The bedroom was one of three spare ones the hotel manager had found for them to sleep in. Sherlock had wondered if the empty train in the station had meant that the hotel would be full of travellers, but in fact the train had been hired as a special by Amyus Crowe and a small group of Pinkerton’s agents who were monitoring the situation.
As he lay there, his mind kept coming back to what was going to happen in a few hours. It wasn’t as if the men in Balthassar’s Army were necessarily evil – they just had a different idea on how they wanted to be governed. Invading another country was wrong, obviously, but did that mean they deserved to be wiped out like ants?
Mycroft would have found a way to stop it. Sherlock was sure about that. Mycroft was a cog in the machinery of the British Government, of course, but he had beliefs, and morals, and convictions. The same beliefs, morals and convictions that had been inculcated into Sherlock by their father, Major Siger Holmes of the King’s Dragoons. They were both Siger’s sons, and they had inherited his values in the same way that they had inherited his blue eyes.

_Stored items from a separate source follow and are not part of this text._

(** C17: The RDF codecs are lossless: a term whose length prefixes fit and whose
    language tag is not empty decodes to itself, term and triple records read
    back as written, whatever bytes decode are the encoding of their result,
    and so two such terms have equal encodings only when they are equal. *)
Theorem rdf_codec_roundtrip :
  (forall t, term_ok t -> term_decode (term_encode t) = Some t) /\
  (forall b t, bytes_ok b -> term_decode b = Some t -> term_ok t /\ term_encode t = b) /\
  (forall t u, term_ok t -> term_ok u -> term_encode t = term_encode u -> t = u) /\
  (forall r, term_record_ok r -> term_record_decode (term_record_encode r) = Some r) /\
  (forall b r, bytes_ok b -> term_record_decode b = Some r -> term_record_ok r /\ term_record_encode r = b) /\
  (forall r, triple_record_ok r -> triple_record_decode (triple_record_encode r) = Some r) /\
  (forall b r, bytes_ok b -> triple_record_decode b = Some r -> triple_record_ok r /\ triple_record_encode r = b).
Proof.
  split_and!; [apply term_roundtrip|apply term_decode_inv| |apply term_record_roundtrip|apply term_record_inv
              |apply triple_record_roundtrip|apply triple_record_inv].
  intros t u Ht Hu E. apply (inj Some). by rewrite <- !term_roundtrip, E.
Qed.

(** The encoding is documented as injective; an empty language tag and no tag
    share it. *)
Lemma empty_tag_not_injective lex dt :
  Literal (mkLiteral lex dt (Some [])) ≠ Literal (mkLiteral lex dt None) /\
  term_encode (Literal (mkLiteral lex dt (Some []))) = term_encode (Literal (mkLiteral lex dt None)).
Proof. done. Qed.
Lemma parse_literal_export lex dt lang k : exportable (Literal (mkLiteral lex dt lang)) -> term_start k ->
  exists k1, parse_literal 0x22 (on (0x22 :: escape_literal lex ++ 0x22 :: literal_suffix dt lang k)) =
    Some (Ok (Literal (mkLiteral lex dt lang), on k1)) /\ skip_blank false k1 = k.
Proof.
  intros Ht Hk. destruct (term_start_blank k Hk) as [Hs1 Hs2]. simpl in Ht. unfold parse_literal.
  rewrite (parse_ok _ _ _ lex (on (literal_suffix dt lang k))).
  2:{ apply read_quoted_escaped. unfold literal_suffix. destruct lang; [done|]. by case_bool_decide. }
  unfold literal_suffix. destruct lang as [lang|].
  - destruct Ht as (-> & Hne & Hlow & Hall). exists (0x20 :: k). split; [|done].
    rewrite (parse_ok _ _ _ tt (on (0x40 :: lang ++ 0x20 :: k))) by (by apply skip_inline_stop).
    rewrite (parse_ok _ _ _ (Some 0x40) (on (0x40 :: lang ++ 0x20 :: k))) by done. rewrite bool_decide_true by done.
    rewrite (parse_ok _ _ _ tt (on (lang ++ 0x20 :: k))) by (unfold advance, set_rest; simpl; by rewrite drop_0).
    rewrite (parse_ok _ _ _ lang (on (0x20 :: k))).
    + destruct lang as [|c l]; [done|]. unfold lit_lang. by rewrite Hlow.
    + unfold read_lang_tag. unfold mbind, Parser_bind, read_while. simpl rest.
      rewrite span_all; [by rewrite Hlow| |done]. eapply Forall_impl; [exact Hall|]. done.
  - case_bool_decide as Ed.
    + subst dt. destruct Hk as (c & l & -> & Hc). exists (c :: l). split; [|done].
      assert ((c =? 0x20) || (c =? 0x09) = false) as Hb by (by destruct Hc as [->|[->|[->| ->]]]).
      rewrite (parse_ok _ _ _ tt (on (c :: l))).
      2:{ unfold skip_inline_ws, mbind, Parser_bind, read_while. simpl. by rewrite Hb. }
      rewrite (parse_ok _ _ _ (Some c) (on (c :: l))) by done.
      rewrite bool_decide_false by (intros [= ->]; lia). rewrite bool_decide_false by (intros [= ->]; lia). done.
    + exists (0x20 :: k). split; [|done].
      rewrite (parse_ok _ _ _ tt (on (0x5E :: 0x5E :: 0x3C :: dt ++ 0x3E :: 0x20 :: k))) by (by apply skip_inline_stop).
      rewrite (parse_ok _ _ _ (Some 0x5E) (on (0x5E :: 0x5E :: 0x3C :: dt ++ 0x3E :: 0x20 :: k))) by done.
      rewrite bool_decide_false, bool_decide_true by done.
      rewrite (parse_ok _ _ _ tt (on (0x5E :: 0x3C :: dt ++ 0x3E :: 0x20 :: k))) by done.
      rewrite (parse_ok _ _ _ tt (on (0x3C :: dt ++ 0x3E :: 0x20 :: k))) by done.
      rewrite (parse_ok _ _ _ tt (on (0x3C :: dt ++ 0x3E :: 0x20 :: k))) by (by apply skip_inline_stop).
      rewrite (parse_ok _ _ _ (Some 0x3C) (on (0x3C :: dt ++ 0x3E :: 0x20 :: k))) by done. rewrite bool_decide_true by done.
      by rewrite (parse_ok _ _ _ dt (on (0x20 :: k))) by (by apply read_iri_plain).
Qed.
(* ===== verification/Errors.v ===== *)
(** * [AttestationError]

    The error type of the attestation crate (error.rs). The text payload of a
    variant is the format string of the source with its placeholders left in, so
    that it names the failed guard; the values interpolated into the text are not
    carried. Variants with named fields keep them. *)

From Stdlib Require Import String ZArith.
From stdpp Require Import base strings.
From S2P Require Import Prelude RustStr.

Inductive AttestationError : Type :=
| Json (msg : string)
| NonCanonicalFloat
| UnsafeInteger (value : Z)
| InvalidEvidence (msg : string)
| InvalidCertificate (msg : string)
| MissingProviderReference (provider : string)
| MissingRouteReference (route_id : string)
| InvalidReferenceSignature
| InvalidArtifactSignature (msg : string)
| UnsupportedSignatureAlgorithm (alg : string)
| UnknownArtifactSigningKey (signer key_id : string)
| InvalidProviderRegistry (msg : string)
| InvalidRegistryUpdate (msg : string)
| WeakeningRegistryUpdate (msg : string)
| InvalidReferenceValuesUpdate (msg : string)
| WeakeningReferenceValuesUpdate (msg : string)
| InvalidPolicy (msg : string)
| MalformedVerdict (msg : string).

#[export] Instance AttestationError_eq_dec : EqDecision AttestationError.
Proof. solve_decision. Defined.

(** [Display]. *)
Definition error_to_string (e : AttestationError) : string :=
  match e with
  | Json m => "json serialization failed: " +:+ m
  | NonCanonicalFloat => "canonical JSON does not permit floating point numbers"
  | UnsafeInteger v =>
      "JSON integer " +:+ dec_string v +:+ " exceeds the cross-language safe integer limit"
  | InvalidEvidence m => "invalid fixture evidence: " +:+ m
  | InvalidCertificate m => "invalid X.509 certificate: " +:+ m
  | MissingProviderReference p => "reference values are missing provider " +:+ p
  | MissingRouteReference r => "reference values are missing route " +:+ r
  | InvalidReferenceSignature => "reference-values envelope signature metadata is incomplete"
  | InvalidArtifactSignature m => "artifact envelope signature is invalid: " +:+ m
  | UnsupportedSignatureAlgorithm a => "unsupported artifact signature algorithm " +:+ a
  | UnknownArtifactSigningKey s k => "unknown artifact signing key " +:+ s +:+ "/" +:+ k
  | InvalidProviderRegistry m => "provider registry is invalid: " +:+ m
  | InvalidRegistryUpdate m => "provider registry update is invalid: " +:+ m
  | WeakeningRegistryUpdate m => "provider registry update would weaken security: " +:+ m
  | InvalidReferenceValuesUpdate m => "reference values update is invalid: " +:+ m
  | WeakeningReferenceValuesUpdate m => "reference values update would weaken security: " +:+ m
  | InvalidPolicy m => "verification policy is invalid: " +:+ m
  | MalformedVerdict m => "verdict summary conflicts with check map: " +:+ m
  end%string.

Abbreviation Result := (result AttestationError).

He had to do something. But what? What could he do to stop the Army Corps of Engineers?
Maybe he could send a telegraph message to Mycroft, in England. He didn’t know how much that might cost, although he suspected it would be expensive, but he still had some money left from earlier. Mycroft could call in the American Ambassador, or something, and get it stopped.
Or could he? Would he? And, more to the point, did Mycroft have enough time? He was several thousand miles away, after all, and perhaps his superiors in the Foreign Office would be more concerned with preventing an invasion of a British territory than in saving the lives of men they had never even met.